• _Required work_: How many lines below contain the word "gmap"? Give only the number.
:: Entries supplied ::
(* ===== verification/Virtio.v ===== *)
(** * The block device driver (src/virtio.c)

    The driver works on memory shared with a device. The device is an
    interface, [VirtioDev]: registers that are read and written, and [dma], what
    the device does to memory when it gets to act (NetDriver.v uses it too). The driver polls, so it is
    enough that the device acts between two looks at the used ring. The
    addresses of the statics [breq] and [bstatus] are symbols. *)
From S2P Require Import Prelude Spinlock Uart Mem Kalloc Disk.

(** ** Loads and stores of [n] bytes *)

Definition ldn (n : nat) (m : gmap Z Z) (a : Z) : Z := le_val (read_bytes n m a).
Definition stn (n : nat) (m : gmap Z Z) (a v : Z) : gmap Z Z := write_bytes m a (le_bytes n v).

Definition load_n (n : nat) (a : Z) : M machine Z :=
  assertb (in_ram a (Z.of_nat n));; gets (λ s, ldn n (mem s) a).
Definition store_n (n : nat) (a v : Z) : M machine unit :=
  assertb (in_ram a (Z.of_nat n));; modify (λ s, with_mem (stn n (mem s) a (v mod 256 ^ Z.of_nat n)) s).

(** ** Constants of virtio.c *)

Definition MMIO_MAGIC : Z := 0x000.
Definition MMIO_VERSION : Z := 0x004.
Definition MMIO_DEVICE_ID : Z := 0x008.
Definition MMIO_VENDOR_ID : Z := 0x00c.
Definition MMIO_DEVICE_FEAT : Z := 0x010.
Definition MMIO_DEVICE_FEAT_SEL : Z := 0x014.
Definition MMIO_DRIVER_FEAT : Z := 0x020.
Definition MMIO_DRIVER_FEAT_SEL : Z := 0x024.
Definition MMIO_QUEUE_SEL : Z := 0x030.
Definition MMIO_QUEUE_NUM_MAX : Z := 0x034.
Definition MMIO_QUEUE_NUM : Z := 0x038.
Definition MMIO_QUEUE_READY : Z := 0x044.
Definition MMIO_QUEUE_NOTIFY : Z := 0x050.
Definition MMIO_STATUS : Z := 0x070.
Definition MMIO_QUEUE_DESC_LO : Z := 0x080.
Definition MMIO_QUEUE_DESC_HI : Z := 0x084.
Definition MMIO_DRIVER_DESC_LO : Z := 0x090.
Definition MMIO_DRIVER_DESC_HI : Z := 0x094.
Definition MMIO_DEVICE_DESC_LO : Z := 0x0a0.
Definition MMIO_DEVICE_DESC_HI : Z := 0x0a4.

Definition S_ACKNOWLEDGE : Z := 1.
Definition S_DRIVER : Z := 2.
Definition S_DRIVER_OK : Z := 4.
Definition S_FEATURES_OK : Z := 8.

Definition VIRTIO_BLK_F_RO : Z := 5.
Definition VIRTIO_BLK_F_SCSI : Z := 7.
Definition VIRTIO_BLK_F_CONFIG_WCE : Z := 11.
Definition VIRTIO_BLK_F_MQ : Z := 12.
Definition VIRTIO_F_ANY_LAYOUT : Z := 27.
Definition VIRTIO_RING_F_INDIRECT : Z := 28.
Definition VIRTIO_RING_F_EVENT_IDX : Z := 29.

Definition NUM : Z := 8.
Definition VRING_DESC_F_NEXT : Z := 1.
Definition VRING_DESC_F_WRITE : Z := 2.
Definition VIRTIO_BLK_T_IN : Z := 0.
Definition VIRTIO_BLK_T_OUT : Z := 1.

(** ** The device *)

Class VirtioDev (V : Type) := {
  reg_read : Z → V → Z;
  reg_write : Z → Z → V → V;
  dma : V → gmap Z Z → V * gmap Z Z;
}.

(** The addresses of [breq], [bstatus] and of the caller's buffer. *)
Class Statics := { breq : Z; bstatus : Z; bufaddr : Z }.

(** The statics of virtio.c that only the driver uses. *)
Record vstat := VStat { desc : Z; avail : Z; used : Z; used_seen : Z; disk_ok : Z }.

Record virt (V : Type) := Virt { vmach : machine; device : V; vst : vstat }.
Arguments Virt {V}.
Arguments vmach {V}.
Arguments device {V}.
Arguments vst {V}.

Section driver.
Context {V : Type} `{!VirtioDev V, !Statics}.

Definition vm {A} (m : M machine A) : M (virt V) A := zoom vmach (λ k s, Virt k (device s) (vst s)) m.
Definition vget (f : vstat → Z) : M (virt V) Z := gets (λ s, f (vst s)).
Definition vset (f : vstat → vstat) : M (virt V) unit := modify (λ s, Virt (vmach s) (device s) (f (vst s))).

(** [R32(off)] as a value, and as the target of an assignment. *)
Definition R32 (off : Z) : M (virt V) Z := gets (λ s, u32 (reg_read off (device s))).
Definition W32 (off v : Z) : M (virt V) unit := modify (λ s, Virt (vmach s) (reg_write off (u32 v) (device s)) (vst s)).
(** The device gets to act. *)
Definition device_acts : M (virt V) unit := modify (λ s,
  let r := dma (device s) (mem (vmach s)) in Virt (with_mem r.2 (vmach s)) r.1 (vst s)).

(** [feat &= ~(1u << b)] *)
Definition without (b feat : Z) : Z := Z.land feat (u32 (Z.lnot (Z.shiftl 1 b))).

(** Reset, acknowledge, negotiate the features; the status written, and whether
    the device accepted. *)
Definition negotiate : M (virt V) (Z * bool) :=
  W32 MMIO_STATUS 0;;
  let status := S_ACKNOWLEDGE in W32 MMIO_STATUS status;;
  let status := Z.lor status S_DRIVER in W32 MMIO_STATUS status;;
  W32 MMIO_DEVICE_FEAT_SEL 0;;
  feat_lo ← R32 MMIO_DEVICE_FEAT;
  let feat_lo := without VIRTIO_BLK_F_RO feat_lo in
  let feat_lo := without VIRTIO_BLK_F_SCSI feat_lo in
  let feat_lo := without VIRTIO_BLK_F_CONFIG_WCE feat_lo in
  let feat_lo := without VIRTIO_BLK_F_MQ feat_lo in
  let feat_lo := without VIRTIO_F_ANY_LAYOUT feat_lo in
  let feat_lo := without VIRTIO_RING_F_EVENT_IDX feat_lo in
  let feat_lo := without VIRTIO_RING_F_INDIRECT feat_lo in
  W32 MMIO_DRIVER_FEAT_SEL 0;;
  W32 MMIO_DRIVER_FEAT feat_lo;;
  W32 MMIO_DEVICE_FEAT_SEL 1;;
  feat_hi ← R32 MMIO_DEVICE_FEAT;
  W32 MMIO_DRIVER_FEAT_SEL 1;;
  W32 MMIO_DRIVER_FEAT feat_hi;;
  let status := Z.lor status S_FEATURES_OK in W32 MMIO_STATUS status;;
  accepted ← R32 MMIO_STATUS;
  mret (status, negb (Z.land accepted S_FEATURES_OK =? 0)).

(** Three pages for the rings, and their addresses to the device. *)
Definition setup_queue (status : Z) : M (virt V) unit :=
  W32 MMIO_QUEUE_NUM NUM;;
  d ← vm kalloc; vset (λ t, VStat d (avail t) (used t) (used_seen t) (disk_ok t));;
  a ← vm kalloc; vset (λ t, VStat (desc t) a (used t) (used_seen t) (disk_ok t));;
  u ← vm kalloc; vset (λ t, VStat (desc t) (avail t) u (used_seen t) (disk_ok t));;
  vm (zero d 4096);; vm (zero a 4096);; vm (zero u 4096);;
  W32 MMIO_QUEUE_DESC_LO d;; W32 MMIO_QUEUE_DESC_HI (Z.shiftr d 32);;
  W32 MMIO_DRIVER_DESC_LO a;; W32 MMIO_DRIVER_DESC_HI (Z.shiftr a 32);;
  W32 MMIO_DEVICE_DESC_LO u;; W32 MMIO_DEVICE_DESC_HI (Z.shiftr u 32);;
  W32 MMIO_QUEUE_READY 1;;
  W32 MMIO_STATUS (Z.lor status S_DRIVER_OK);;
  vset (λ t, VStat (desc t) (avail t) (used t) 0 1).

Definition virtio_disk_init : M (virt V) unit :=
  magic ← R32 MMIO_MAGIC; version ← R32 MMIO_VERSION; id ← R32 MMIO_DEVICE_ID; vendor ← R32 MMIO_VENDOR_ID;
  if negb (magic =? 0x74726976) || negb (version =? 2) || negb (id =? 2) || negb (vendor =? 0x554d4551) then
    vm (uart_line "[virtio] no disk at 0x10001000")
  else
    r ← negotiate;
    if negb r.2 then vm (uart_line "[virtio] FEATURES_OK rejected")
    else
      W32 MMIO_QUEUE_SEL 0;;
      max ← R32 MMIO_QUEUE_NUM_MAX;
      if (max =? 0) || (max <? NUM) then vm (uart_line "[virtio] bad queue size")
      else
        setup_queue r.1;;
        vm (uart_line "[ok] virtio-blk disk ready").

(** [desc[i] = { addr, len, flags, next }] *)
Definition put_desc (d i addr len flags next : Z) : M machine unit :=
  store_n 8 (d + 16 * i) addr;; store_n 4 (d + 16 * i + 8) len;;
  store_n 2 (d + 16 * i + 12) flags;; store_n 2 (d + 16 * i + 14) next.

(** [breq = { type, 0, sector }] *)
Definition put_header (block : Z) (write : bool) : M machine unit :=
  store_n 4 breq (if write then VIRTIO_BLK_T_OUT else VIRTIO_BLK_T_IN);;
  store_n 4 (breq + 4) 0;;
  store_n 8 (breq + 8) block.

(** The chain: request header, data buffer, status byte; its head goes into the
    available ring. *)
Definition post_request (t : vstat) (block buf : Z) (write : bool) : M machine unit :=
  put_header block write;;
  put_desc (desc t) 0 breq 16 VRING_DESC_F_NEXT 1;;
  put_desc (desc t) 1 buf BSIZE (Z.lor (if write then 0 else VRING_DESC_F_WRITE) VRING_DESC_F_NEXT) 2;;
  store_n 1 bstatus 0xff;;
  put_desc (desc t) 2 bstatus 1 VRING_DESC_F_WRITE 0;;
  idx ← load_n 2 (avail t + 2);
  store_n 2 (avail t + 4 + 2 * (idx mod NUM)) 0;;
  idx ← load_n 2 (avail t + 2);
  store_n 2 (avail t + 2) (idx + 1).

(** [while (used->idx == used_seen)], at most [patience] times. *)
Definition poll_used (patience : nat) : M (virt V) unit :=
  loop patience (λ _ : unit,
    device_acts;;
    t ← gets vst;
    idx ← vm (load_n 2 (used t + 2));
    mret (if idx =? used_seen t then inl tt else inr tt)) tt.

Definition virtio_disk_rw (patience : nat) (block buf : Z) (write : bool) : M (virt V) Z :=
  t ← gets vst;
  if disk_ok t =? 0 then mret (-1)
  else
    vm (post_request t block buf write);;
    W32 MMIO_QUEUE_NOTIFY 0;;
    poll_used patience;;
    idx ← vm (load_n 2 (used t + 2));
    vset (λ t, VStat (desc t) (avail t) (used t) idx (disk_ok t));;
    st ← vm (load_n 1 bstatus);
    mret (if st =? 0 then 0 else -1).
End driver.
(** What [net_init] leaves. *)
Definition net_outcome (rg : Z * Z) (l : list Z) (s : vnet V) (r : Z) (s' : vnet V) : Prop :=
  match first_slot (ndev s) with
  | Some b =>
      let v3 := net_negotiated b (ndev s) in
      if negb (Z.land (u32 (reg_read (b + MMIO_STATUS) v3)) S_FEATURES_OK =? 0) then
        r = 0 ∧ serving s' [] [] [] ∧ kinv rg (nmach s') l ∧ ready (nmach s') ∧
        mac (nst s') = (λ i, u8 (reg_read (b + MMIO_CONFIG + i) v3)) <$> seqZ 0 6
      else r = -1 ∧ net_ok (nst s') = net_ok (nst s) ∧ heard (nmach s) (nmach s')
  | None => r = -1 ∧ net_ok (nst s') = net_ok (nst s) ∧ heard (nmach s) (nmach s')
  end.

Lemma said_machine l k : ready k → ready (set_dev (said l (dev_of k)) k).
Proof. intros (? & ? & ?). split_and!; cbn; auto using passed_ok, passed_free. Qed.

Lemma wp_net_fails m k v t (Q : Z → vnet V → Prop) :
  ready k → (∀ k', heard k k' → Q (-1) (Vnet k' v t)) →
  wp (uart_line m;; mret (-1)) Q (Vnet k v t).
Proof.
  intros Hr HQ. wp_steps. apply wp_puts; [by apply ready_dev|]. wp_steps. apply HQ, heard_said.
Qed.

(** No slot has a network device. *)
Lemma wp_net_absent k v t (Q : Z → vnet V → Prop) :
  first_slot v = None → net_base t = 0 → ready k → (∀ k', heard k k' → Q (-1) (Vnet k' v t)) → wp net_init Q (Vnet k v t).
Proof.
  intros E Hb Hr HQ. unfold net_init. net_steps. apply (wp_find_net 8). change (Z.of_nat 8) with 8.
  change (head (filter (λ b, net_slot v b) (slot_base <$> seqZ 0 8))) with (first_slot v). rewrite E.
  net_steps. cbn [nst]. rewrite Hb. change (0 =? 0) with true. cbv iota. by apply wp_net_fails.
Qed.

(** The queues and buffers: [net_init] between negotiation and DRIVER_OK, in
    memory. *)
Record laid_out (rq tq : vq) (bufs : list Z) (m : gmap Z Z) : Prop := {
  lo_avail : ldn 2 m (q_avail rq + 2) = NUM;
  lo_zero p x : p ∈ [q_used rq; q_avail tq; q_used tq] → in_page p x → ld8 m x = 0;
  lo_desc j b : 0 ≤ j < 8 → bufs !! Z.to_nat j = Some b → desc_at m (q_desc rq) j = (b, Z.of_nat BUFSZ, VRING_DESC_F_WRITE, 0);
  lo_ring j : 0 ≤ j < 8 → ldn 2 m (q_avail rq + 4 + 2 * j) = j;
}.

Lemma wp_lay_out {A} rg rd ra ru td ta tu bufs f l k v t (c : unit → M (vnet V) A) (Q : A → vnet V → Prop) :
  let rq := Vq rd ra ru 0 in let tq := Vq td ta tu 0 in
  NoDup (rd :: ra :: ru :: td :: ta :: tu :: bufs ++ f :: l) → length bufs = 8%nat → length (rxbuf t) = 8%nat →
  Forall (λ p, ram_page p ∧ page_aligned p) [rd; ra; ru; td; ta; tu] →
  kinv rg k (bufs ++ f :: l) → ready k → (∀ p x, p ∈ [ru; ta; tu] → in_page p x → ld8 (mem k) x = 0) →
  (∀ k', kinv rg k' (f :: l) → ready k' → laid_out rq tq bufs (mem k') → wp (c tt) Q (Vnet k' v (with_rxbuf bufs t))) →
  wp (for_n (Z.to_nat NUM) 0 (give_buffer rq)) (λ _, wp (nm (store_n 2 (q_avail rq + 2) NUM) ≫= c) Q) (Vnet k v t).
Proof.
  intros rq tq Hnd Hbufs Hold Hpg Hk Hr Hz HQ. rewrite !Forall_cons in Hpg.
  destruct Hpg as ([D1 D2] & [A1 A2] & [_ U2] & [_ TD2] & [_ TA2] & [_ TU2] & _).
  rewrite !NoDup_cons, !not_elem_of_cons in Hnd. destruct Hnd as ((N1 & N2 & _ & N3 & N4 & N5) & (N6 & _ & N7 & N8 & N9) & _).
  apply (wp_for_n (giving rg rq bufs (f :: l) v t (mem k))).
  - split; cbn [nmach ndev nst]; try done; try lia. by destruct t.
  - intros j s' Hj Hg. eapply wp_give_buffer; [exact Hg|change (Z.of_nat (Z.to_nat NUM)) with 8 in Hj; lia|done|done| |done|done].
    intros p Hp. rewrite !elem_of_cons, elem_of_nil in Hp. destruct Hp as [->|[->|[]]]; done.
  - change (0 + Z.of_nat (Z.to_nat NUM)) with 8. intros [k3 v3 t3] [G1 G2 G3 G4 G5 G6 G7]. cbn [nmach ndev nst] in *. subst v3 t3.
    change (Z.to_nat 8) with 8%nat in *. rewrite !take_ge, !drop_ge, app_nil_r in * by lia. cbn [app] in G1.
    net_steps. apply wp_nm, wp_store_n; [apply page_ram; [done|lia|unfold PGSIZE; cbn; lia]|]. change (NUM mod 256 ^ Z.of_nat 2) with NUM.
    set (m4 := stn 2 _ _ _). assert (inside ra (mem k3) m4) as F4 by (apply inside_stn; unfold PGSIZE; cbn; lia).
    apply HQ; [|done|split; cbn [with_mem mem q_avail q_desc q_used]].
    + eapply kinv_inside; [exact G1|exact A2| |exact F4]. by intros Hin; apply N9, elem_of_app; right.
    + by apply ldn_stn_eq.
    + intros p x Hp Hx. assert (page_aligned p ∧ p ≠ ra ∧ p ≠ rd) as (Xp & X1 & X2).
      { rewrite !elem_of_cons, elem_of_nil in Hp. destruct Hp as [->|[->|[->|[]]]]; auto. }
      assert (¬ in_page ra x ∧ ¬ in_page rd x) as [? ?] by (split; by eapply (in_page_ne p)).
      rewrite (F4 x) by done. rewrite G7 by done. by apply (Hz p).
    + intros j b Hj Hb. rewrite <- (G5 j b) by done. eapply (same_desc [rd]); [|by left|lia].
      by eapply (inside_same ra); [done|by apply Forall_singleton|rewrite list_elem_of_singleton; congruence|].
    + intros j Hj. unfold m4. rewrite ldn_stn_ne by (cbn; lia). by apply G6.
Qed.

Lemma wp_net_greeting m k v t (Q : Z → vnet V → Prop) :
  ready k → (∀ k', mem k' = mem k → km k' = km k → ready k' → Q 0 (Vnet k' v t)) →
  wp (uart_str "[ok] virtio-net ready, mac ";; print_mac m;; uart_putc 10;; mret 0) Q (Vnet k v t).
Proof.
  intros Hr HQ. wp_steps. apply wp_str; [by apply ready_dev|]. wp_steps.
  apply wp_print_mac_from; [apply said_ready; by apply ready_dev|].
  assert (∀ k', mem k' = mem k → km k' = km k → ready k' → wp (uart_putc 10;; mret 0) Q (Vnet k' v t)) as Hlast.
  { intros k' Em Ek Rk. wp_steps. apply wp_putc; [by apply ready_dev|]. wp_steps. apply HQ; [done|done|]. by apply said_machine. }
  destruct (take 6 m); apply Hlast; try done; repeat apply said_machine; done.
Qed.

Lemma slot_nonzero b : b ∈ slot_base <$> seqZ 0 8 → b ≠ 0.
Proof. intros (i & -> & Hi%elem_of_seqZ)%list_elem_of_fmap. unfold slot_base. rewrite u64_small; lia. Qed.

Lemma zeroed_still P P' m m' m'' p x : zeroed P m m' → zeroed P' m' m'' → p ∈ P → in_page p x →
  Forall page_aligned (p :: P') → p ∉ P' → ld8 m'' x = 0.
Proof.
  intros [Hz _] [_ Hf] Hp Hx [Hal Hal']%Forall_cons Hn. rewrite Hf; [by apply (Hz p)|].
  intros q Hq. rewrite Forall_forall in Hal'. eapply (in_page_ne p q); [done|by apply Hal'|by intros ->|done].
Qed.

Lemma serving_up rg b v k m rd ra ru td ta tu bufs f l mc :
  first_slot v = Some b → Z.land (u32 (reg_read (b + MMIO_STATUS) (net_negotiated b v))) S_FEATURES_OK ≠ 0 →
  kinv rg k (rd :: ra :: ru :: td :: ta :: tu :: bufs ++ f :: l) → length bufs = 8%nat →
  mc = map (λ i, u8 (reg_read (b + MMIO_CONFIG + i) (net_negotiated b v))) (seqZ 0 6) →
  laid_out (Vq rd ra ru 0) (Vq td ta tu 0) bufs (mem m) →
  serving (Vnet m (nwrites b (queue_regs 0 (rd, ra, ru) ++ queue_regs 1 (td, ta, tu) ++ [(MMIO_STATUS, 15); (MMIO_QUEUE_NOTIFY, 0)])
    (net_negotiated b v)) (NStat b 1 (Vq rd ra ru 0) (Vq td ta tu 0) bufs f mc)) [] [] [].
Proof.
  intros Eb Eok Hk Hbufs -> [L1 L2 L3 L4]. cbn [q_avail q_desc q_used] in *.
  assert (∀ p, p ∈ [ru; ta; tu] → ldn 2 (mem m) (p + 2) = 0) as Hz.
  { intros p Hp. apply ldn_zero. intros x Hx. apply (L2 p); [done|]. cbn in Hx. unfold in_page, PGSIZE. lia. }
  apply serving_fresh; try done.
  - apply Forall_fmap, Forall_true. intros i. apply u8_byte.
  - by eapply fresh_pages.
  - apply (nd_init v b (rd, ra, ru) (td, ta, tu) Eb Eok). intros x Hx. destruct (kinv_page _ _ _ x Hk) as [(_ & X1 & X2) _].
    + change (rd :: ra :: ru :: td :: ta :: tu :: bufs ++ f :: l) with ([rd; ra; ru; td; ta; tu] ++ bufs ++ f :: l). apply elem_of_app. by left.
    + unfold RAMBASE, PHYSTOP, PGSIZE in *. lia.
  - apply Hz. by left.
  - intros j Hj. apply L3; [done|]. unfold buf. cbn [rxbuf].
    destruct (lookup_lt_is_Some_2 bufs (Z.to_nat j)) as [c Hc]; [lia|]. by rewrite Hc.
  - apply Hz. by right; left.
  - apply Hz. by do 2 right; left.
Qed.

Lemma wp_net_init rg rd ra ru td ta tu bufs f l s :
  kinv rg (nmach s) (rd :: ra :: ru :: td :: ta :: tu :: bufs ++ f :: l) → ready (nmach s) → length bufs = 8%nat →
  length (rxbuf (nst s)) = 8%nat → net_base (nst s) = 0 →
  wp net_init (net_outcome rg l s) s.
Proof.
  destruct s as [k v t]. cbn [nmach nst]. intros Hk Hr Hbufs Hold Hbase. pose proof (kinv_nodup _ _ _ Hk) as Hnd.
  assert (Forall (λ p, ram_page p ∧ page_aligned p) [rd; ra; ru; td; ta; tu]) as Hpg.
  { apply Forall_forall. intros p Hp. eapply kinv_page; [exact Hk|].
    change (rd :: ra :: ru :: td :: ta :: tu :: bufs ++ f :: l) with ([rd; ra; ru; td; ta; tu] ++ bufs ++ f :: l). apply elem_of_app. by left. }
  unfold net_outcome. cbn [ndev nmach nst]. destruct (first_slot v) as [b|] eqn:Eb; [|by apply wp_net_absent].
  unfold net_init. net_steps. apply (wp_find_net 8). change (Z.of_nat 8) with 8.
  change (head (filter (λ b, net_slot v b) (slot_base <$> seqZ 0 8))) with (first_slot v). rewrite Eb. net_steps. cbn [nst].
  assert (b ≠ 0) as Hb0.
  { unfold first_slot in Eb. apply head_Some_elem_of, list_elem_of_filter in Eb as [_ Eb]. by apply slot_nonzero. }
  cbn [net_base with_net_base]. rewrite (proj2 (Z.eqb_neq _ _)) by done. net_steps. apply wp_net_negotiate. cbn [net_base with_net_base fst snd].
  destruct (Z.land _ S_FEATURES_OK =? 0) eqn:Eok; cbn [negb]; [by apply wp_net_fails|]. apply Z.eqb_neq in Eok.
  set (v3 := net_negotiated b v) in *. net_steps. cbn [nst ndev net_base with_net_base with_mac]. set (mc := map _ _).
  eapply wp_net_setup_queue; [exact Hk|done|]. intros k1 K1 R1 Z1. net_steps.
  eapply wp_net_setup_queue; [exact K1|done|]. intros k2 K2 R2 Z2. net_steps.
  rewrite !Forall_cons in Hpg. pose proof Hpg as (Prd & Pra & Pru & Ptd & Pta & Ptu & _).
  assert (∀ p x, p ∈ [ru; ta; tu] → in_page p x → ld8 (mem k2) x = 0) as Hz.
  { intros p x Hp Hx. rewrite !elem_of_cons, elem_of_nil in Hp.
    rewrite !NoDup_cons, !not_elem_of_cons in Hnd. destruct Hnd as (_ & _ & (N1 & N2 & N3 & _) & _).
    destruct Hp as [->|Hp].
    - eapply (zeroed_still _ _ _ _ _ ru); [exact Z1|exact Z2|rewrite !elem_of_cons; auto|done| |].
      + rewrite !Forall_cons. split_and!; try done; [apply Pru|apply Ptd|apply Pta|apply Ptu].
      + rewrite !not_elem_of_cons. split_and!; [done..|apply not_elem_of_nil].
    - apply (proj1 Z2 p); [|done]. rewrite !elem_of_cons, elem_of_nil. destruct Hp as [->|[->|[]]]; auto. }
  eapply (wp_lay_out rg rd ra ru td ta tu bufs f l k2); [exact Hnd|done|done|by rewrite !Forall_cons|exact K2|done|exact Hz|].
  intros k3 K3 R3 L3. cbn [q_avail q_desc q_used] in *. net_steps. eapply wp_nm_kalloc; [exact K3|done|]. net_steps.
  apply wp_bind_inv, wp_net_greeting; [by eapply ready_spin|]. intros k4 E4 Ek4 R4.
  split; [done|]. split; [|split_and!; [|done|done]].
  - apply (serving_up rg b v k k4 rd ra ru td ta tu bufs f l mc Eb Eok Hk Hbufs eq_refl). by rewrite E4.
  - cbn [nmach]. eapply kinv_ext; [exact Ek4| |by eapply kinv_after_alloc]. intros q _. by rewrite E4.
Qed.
:::
• _Exercise response_: 4